There is a major gap in the discovery of antibacterial treatments and other innovative treatments to address the mounting threat of antibiotic resistance, according to the World Health Organization (WHO).

A new report shows that the antibacterial clinical and preclinical pipeline as stagnant with only 12 antibiotics being approved since 2012. Of these, 10 belong to existing classes with established mechanisms of antimicrobial resistance (AMR).

Dr Hanan Balkhy, WHO Assistant Director-General on AMR. “This presents a serious challenge to overcoming the escalating pandemic of antimicrobial resistance and leaves every one of us increasingly vulnerable to bacterial infections including the simplest infections.”  

In 2021 there were only 27 new antibiotics in clinical development against priority pathogens, down from 31 products in 2017. In the preclinical stage – before clinical trials can start – the number of products has remained relatively constant over the last three years.

Development of new antibacterial treatments is inadequate

Barriers to development of new products include the lengthy pathway to approval, high cost and low success rates.
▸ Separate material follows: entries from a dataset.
(** A write keeps the enumeration, or extends it at its end. *)
Lemma store_put_names k b l :
  (store_put k b l).*1 = if decide (k ∈ l.*1) then l.*1 else l.*1 ++ [k].
Proof.
  induction l as [|[k0 b0] l IH]; [done|].
  rewrite fmap_cons. cbn [store_put fst].
  destruct (String.eqb_spec k0 k) as [->|Hne]; rewrite fmap_cons; cbn [fst].
  - rewrite decide_True; [done | apply list_elem_of_here].
  - rewrite IH. destruct (decide (k ∈ l.*1)).
    + rewrite decide_True; [done | by apply list_elem_of_further].
    + rewrite decide_False; [done|].
      intros [?|?]%elem_of_cons; [congruence | done].
Qed.

Lemma store_put_NoDup k b l : NoDup l.*1 → NoDup (store_put k b l).*1.
Proof.
  intros H. rewrite store_put_names. destruct (decide (k ∈ l.*1)); [done|].
  apply NoDup_app. split; [done|]. split; [|apply NoDup_singleton].
  intros x Hx ->%list_elem_of_singleton. done.
Qed.

Lemma store_put_elem_of k b l x : x ∈ l.*1 → x ∈ (store_put k b l).*1.
Proof.
  intros H. rewrite store_put_names. destruct (decide (k ∈ l.*1)); [done|].
  apply elem_of_app. by left.
Qed.

(** A write to a name outside a class of names leaves the blobs of that
    class as they were listed. *)
Lemma store_put_filter (P : string → bool) k b l :
  P k = false →
  filter (λ e, P e.1 = true) (store_put k b l) = filter (λ e, P e.1 = true) l.
Proof.
  intros HP. induction l as [|[k0 b0] l IH]; simpl.
  - rewrite filter_cons_False; [done | simpl; congruence].
  - destruct (String.eqb_spec k0 k) as [->|Hne].
    + rewrite !filter_cons_False; [done | simpl; congruence | simpl; congruence].
    + destruct (P k0) eqn:E.
      * rewrite !filter_cons_True by done. by rewrite IH.
      * rewrite !filter_cons_False by (simpl; congruence). done.
Qed.

Lemma spec_index_buffer_put k b l :
  is_metadata_name k = false → spec_index_buffer (store_put k b l) = spec_index_buffer l.
Proof.
  intros H. unfold spec_index_buffer.
  by rewrite (store_put_filter is_metadata_name).
Qed.

Lemma uploads_app t1 t2 : uploads (t1 ++ t2) = uploads t1 ++ uploads t2.
Proof.
  induction t1 as [|[n|m|m] t1 IH]; simpl; [done | by rewrite IH | done | done].
Qed.

End StoreFacts.


(** ** Runs of the operations *)

Section Runs.

Context (lib : Library).

Lemma logged_nil w : logged [] w = w.
Proof. by destruct w. Qed.

Lemma logged_logged e1 e2 w : logged e1 (logged e2 w) = logged (e1 ++ e2) w.
Proof. unfold logged. simpl. by rewrite app_assoc. Qed.

Lemma same_store_logged evs w : uploads evs = [] → same_store w (logged evs w).
Proof.
  intros H. unfold same_store, logged. simpl.
  by rewrite uploads_app, H.
Qed.

Lemma bool_decide_is_Some {A} (o : option A) :
  bool_decide (is_Some o) = match o with Some _ => true | None => false end.
Proof.
  destruct o.
  - apply bool_decide_eq_true_2. by eexists.
  - apply bool_decide_eq_false_2. by intros [? ?].
Qed.

(** [PackageBlob.__init__] reads the store and leaves the world as it is. *)
Lemma PackageBlob_init_run name w :
  PackageBlob_init lib name w =
    match store_get name (blobs w) with
    | None => (Raise ResourceNotFoundError, w)
    | Some a =>
        match Pathlib.with_suffix (Pathlib.parse name) ".package" with
        | Return q =>
            (Return (mkPackageBlob (Pathlib.parse name) name
                       (str_datetime lib (last_modified a)) q), w)
        | Raise e => (Raise e, w)
        end
    end.
Proof.
  unfold PackageBlob_init, mbind, M_bind, get_blob_properties, lift_outcome.
  destruct (store_get name (blobs w)); [|done].
  by destruct (Pathlib.with_suffix _ _).
Qed.

Lemma create_metadata_run pb w :
  create_metadata lib pb w =
    let w1 := logged [LogInfo ("Creating metadata file for: " +:+ Pathlib.str (path pb))] w in
    match store_get (blob_name pb) (blobs w) with
    | None => (Raise ResourceNotFoundError, w1)
    | Some a =>
        match dpkg_control_str lib (content a) with
        | None => (Raise DpkgError, w1)
        | Some ctl =>
            let contents := metadata_contents lib pb ctl (content a) in
            (Return (),
             mkWorld (store_put (metadata_blob_name pb)
                        (mkBlob contents (clock w) {[ DEB_CHECK_KEY := pb_last_modified pb ]})
                        (blobs w))
                     (N.succ (clock w))
                     (Upload (metadata_blob_name pb)
                      :: LogInfo ("Metadata info for " +:+ Pathlib.str (path pb)
                                  +:+ ": " +:+ contents)
                      :: trace w1))
        end
    end.
Proof.
  unfold create_metadata, mbind, M_bind, log_info, emit, download_blob, raise,
    upload_blob, logged.
  simpl. destruct (store_get (blob_name pb) (blobs w)) as [a|]; [|done].
  destruct (dpkg_control_str lib (content a)); [|done].
  simpl. by rewrite andb_false_r.
Qed.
It currently takes approximately 10–15 years to progress an antibiotic candidate from the preclinical to the clinical stages. For antibiotics in existing classes, on average, only one of every 15 drugs in preclinical development will reach patients. For new classes of antibiotics, only one in 30 candidates will reach patients.

Of the 27 antibiotics in the clinical pipeline that address priority pathogens, only six fulfil at least one of WHO’s criteria for innovation. The lack of innovation rapidly undermines the effectiveness of the limited number of new antibiotics that reach the market. On average resistance is reported to most new agents 2–3 years post market entry.

Dr Haileyesus Getahun, WHO Director of AMR Global Coordination, added: “Time is running out to get ahead of antimicrobial resistance, the pace and success of innovation is far below what we need to secure the gains of modern medicine against age-old but devastating conditions."